なるほど......人型でない状態で魔法を使えなくさせられると、本物の土となってしまうのか。


「そ、そんな魔法が......あるなんて」

「大人しくしていればその怪我くらいは治そう」


圧倒的だ。

俺達全員でかかっても倒せなかった奴を、如月がシスターがいるとはいえ倒してしまった。

やはり勇者に相応しい強さだな。


「皆、無事?」


如月は全員の心配をして回った。

取り敢えず全員生きているし、高津も目を覚ました。

やっと早瀬さんも安全に取り返す事ができ、今は回復させている。

本当に良かった......如月とシスターが来てくれなければ、俺達は負けていた。


「シスター、ありがとうございます」

「いえ。私は何もしておりません」


何もしていない事は無いだろう。

しかしまさか、シスターが魔法を急に無効化させて殴るというかなり卑怯な手を考えるとは。
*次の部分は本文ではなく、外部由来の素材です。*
(* ===== verification/Lock.v ===== *)
(** * The cross-OS spinlock ([src/pisces_lock.c], [src/pisces_lock.h])

    The lock word is shared memory between Linux and an enclave OS, so it is
    modelled at its width: a 64-bit word of which [pisces_xchg8] exchanges only
    the low byte.  Any number of threads, on either side, run
    [pisces_spin_lock]; a step of the system is one memory access of one
    thread. *)
From S2P Require Import Prelude.

(** ** The code *)

Record pisces_spinlock := { raw_lock : Z }.

Definition pisces_lock_init (_ : pisces_spinlock) : pisces_spinlock :=
  {| raw_lock := 0 |}.

(** [xchgb]: the byte at [ptr] is exchanged with [x]; the word's other seven
    bytes keep their value.  Returns the old byte and the new word. *)
Definition pisces_xchg8 (ptr x : Z) : Z * Z :=
  (Z.land ptr 0xff, Z.lor (Z.ldiff ptr 0xff) (Z.land x 0xff)).

(** Where a thread is: outside, at the [xchg] of [pisces_spin_lock], in its
    inner [while (lock->raw_lock) pisces_cpu_relax()], or holding the lock. *)
Inductive pc := Outside | AtXchg | AtRelax | Holding.

#[export] Instance pc_eq_dec : EqDecision pc.
Proof. solve_decision. Defined.

(** One memory access of [pisces_spin_lock]. *)
Definition spin_lock_access (p : pc) (l : pisces_spinlock) : pc * pisces_spinlock :=
  match p with
  | AtXchg =>
      let (old, new) := pisces_xchg8 (raw_lock l) 1 in
      ((if Z.eqb old 0 then Holding else AtRelax), {| raw_lock := new |})
  | AtRelax => ((if Z.eqb (raw_lock l) 0 then AtXchg else AtRelax), l)
  | _ => (p, l)
  end.

Definition pisces_spin_unlock (_ : pisces_spinlock) : pisces_spinlock :=
  {| raw_lock := 0 |}.

(** ** The system of threads sharing one lock *)

Record sys := { lock : pisces_spinlock; threads : nat → pc }.

Definition at_pc (t : nat) (p : pc) (s : sys) : sys :=
  {| lock := lock s; threads := <[t := p]> (threads s) |}.

Inductive step_of (t : nat) : relation sys :=
| step_call s : threads s t = Outside → step_of t s (at_pc t AtXchg s)
| step_access s p' l' :
    threads s t = AtXchg ∨ threads s t = AtRelax →
    spin_lock_access (threads s t) (lock s) = (p', l') →
    step_of t s {| lock := l'; threads := <[t := p']> (threads s) |}
| step_unlock s :
    threads s t = Holding →
    step_of t s {| lock := pisces_spin_unlock (lock s);
                   threads := <[t := Outside]> (threads s) |}.

Definition step : relation sys := λ s s', ∃ t, step_of t s s'.

Definition initial (l : pisces_spinlock) : sys :=
  {| lock := pisces_lock_init l; threads := λ _, Outside |}.

(** ** Invariant *)

(** The lock word is the number of holders, and there is at most one. *)
Definition lock_inv (s : sys) : Prop :=
  (raw_lock (lock s) = 0 ∧ ∀ t, threads s t ≠ Holding) ∨
  (raw_lock (lock s) = 1 ∧ ∃ h, ∀ t, threads s t = Holding ↔ t = h).

Lemma initial_inv l : lock_inv (initial l).
Proof. left. by split. Qed.

(** A thread that moves between non-holding points leaves the holders alone. *)
Lemma holders_insert_other (f : nat → pc) t p u :
  f t ≠ Holding → p ≠ Holding → (<[t := p]> f) u = Holding ↔ f u = Holding.
Proof.
  intros ??. destruct (decide (t = u)) as [<-|].
  - by rewrite fn_lookup_insert.
  - by rewrite fn_lookup_insert_ne.
Qed.

Lemma lock_inv_same_holders s s' :
  lock_inv s → lock s' = lock s →
  (∀ u, threads s' u = Holding ↔ threads s u = Holding) → lock_inv s'.
Proof.
  intros Hinv Hl Hsame. unfold lock_inv. rewrite Hl.
  destruct Hinv as [[? Hn]|[? [h Hh]]]; [left|right]; split; try done.
  - intros u ?%Hsame. by eapply Hn.
  - exists h. intros u. by rewrite Hsame.
Qed.

Lemma access_xchg_free l :
  raw_lock l = 0 → spin_lock_access AtXchg l = (Holding, {| raw_lock := 1 |}).
Proof. destruct l; simpl. by intros ->. Qed.

Lemma access_xchg_taken l :
  raw_lock l = 1 → spin_lock_access AtXchg l = (AtRelax, l).
Proof. destruct l; simpl. by intros ->. Qed.

Lemma step_access_inv s t p' l' :
  lock_inv s → threads s t = AtXchg ∨ threads s t = AtRelax →
  spin_lock_access (threads s t) (lock s) = (p', l') →
  lock_inv {| lock := l'; threads := <[t := p']> (threads s) |}.
Proof.
  intros Hinv [Ht|Ht] Hacc; rewrite Ht in Hacc.
  - destruct Hinv as [[H0 Hn]|[H1 Hh]].
    + rewrite access_xchg_free in Hacc by done. injection Hacc as <- <-.
      right. split; [done|]. exists t. intros u.
      destruct (decide (t = u)) as [<-|]; simpl.
      * by rewrite fn_lookup_insert.
      * rewrite fn_lookup_insert_ne by done. specialize (Hn u). naive_solver.
    + rewrite access_xchg_taken in Hacc by done. injection Hacc as <- <-.
      apply (lock_inv_same_holders s); [by right|done|].
      intros u. simpl. apply holders_insert_other; congruence.
  - simpl in Hacc. injection Hacc as <- <-.
    apply (lock_inv_same_holders s); [done|done|].
    intros u. simpl. apply holders_insert_other; [congruence|]. by case_test.
Qed.

Lemma step_inv s s' : lock_inv s → step s s' → lock_inv s'.
Proof.
  intros Hinv [t Hstep].
  destruct Hstep as [s Ht|s p' l' Ht Hacc|s Ht].
  - apply (lock_inv_same_holders s); [done|done|].
    intros u. apply holders_insert_other; congruence.
  - by eapply step_access_inv.
  - destruct Hinv as [[_ Hn]|[_ [h Hh]]]; [by destruct (Hn t)|].
    left. split; [done|]. intros u. simpl.
    destruct (decide (t = u)) as [<-|].
    + by rewrite fn_lookup_insert.
    + rewrite fn_lookup_insert_ne by done. apply Hh in Ht as ->.
      intros ?%Hh. congruence.
Qed.

Lemma reachable_inv l s : rtc step (initial l) s → lock_inv s.
Proof.
  intros H. eapply rtc_invariant; [exact step_inv|exact H|apply initial_inv].
Qed.

(** ** Properties *)

(** C5: In every state the threads can reach from an initialised lock, however
    their memory accesses interleave, two threads that hold the lock are the
    same thread. *)
Theorem spin_lock_mutual_exclusion l s t u :
  rtc step (initial l) s →
  threads s t = Holding → threads s u = Holding → t = u.
Proof.
  intros [[_ Hn]|[_ [h Hh]]]%reachable_inv Ht Hu.
  - by destruct (Hn t).
  - apply Hh in Ht, Hu. congruence.
Qed.

Lemma spin_lock_mutual_exclusion_witness : ∃ s,
  rtc step (initial {| raw_lock := 77 |}) s ∧ threads s 3%nat = Holding ∧
  (∀ u, threads s u = Holding → 3%nat = u).
Proof.
  eexists. split; [|split; [|intros u; eapply spin_lock_mutual_exclusion]].
  - eapply rtc_l; [exists 3%nat; by apply step_call|].
    eapply rtc_l; [exists 3%nat; eapply step_access; [by left|reflexivity]|].
    apply rtc_refl.
  - reflexivity.
  - eapply rtc_l; [exists 3%nat; by apply step_call|].
    eapply rtc_l; [exists 3%nat; eapply step_access; [by left|reflexivity]|].
    apply rtc_refl.
  - reflexivity.
Defined.

(** C24: The lock is never lost: in a reachable state in which nobody holds it,
    a thread inside [pisces_spin_lock] acquires it by its own next accesses,
    wherever in the two nested loops it is. *)
Theorem spin_lock_progress l s t :
  rtc step (initial l) s → (∀ u, threads s u ≠ Holding) →
  threads s t = AtXchg ∨ threads s t = AtRelax →
  ∃ s', rtc (step_of t) s s' ∧ threads s' t = Holding.
Proof.
  intros [[H0 _]|[_ [h Hh]]]%reachable_inv Hn Ht; [|by destruct (Hn h); apply Hh].
  assert (∀ x, raw_lock (lock x) = 0 → threads x t = AtXchg →
    ∃ s', rtc (step_of t) x s' ∧ threads s' t = Holding) as Hx.
  { intros x Hx0 Hxt. eexists. split.
    - eapply rtc_once, step_access; [by left|].
      rewrite Hxt. by apply access_xchg_free.
    - simpl. by rewrite fn_lookup_insert. }
  destruct Ht as [Ht|Ht]; [by apply Hx|].
  destruct (Hx {| lock := lock s; threads := <[t := AtXchg]> (threads s) |})
    as (s' & Hs' & ?); [done|simpl; by rewrite fn_lookup_insert|].
  exists s'. split; [|done]. eapply rtc_l; [|exact Hs'].
  eapply step_access; [by right|]. rewrite Ht. simpl. by rewrite H0.
Qed.

Lemma spin_lock_progress_witness :
  ∃ s', rtc (step_of 1%nat)
          {| lock := {| raw_lock := 0 |}; threads := <[1%nat := AtXchg]> (λ _, Outside) |} s'
        ∧ threads s' 1%nat = Holding.
Proof.
  apply (spin_lock_progress {| raw_lock := 0 |}).
  - eapply rtc_l; [exists 1%nat; by apply step_call|]. apply rtc_refl.
  - intros [|[|u]]; discriminate.
  - left. reflexivity.
Defined.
生物として強い魔物には効果は期待出来ないが、対人戦では相当役に立つ攻撃方法だろう。


「よし、取り敢えずガイレアス教は縛っておこう。シスターもいつまで持つか分からない。見張っておけるようにする」

「そうだな。俺は全員を回復させる」

「任せた」


完全に敗北したテレオラスは、随分と静かだった。

それが、まだ何か企んでいるのではないかと少し心配になってしまう。


「......近くの村で、大人が子供になるという現象が起こっている。お前のせいだろう?テレオラス」

「......」

「誰の固有魔法だ?元に戻せ」

「......固有魔法?」


黙っていた口を開いたテレオラス。

その質問は、思わず口に出てしまったようだった。


「おや......まだ、そんな所に居たんですね。まさか......そうでしたか」

「何だ。何が言いたい?」

「いえ、まだ気付いていなかったのかと......少々驚いてしまいまして」

「何だと?」

「あれはサナティオの効果ですよ」


......は?

だってあれは......回復させる果実じゃないか。

しかし村で起こっていたのは、若返りだ。

なんの関連性も無い。

まさか、サナティオにもう一つの効果があったとでも言うのか......?


「どういう事だ。教えろ」

「......」


それ以降、テレオラスが喋る事は無かった。

ただ俺達を嘲笑うようにニヤニヤとしながら見ているだけで、一言も言葉を発しなかった。




──────────




終わった。

遂にガイレアス教を倒し、サナティオを広めていた現況を止めることが出来た。

テレオラスやルーティア達も騎士団に引渡し、特別な収容所へ入れられる事になった。

特殊な魔法を使える者向けの場所だ。もう出て来る事は無いだろう。


「大丈夫?早瀬さん」

「うん、ありがとう。ごめんね......私、何の役にも立てなくて。むしろ足を引っ張っちゃう事になっちゃったし......」

「いやいや、早瀬さんにはいつも頼ってばかりだし。迷惑だなんてとんでもない。こっちとしては、早く助け出せなかった事を謝りたいよ。ごめん」

「ま、いいじゃねぇか。無事倒せたんだしよ」


高津が呑気な事を言う。

お前も結構危なかったんだがな......そんな事を感じさせないくらい元気なのは嬉しいな。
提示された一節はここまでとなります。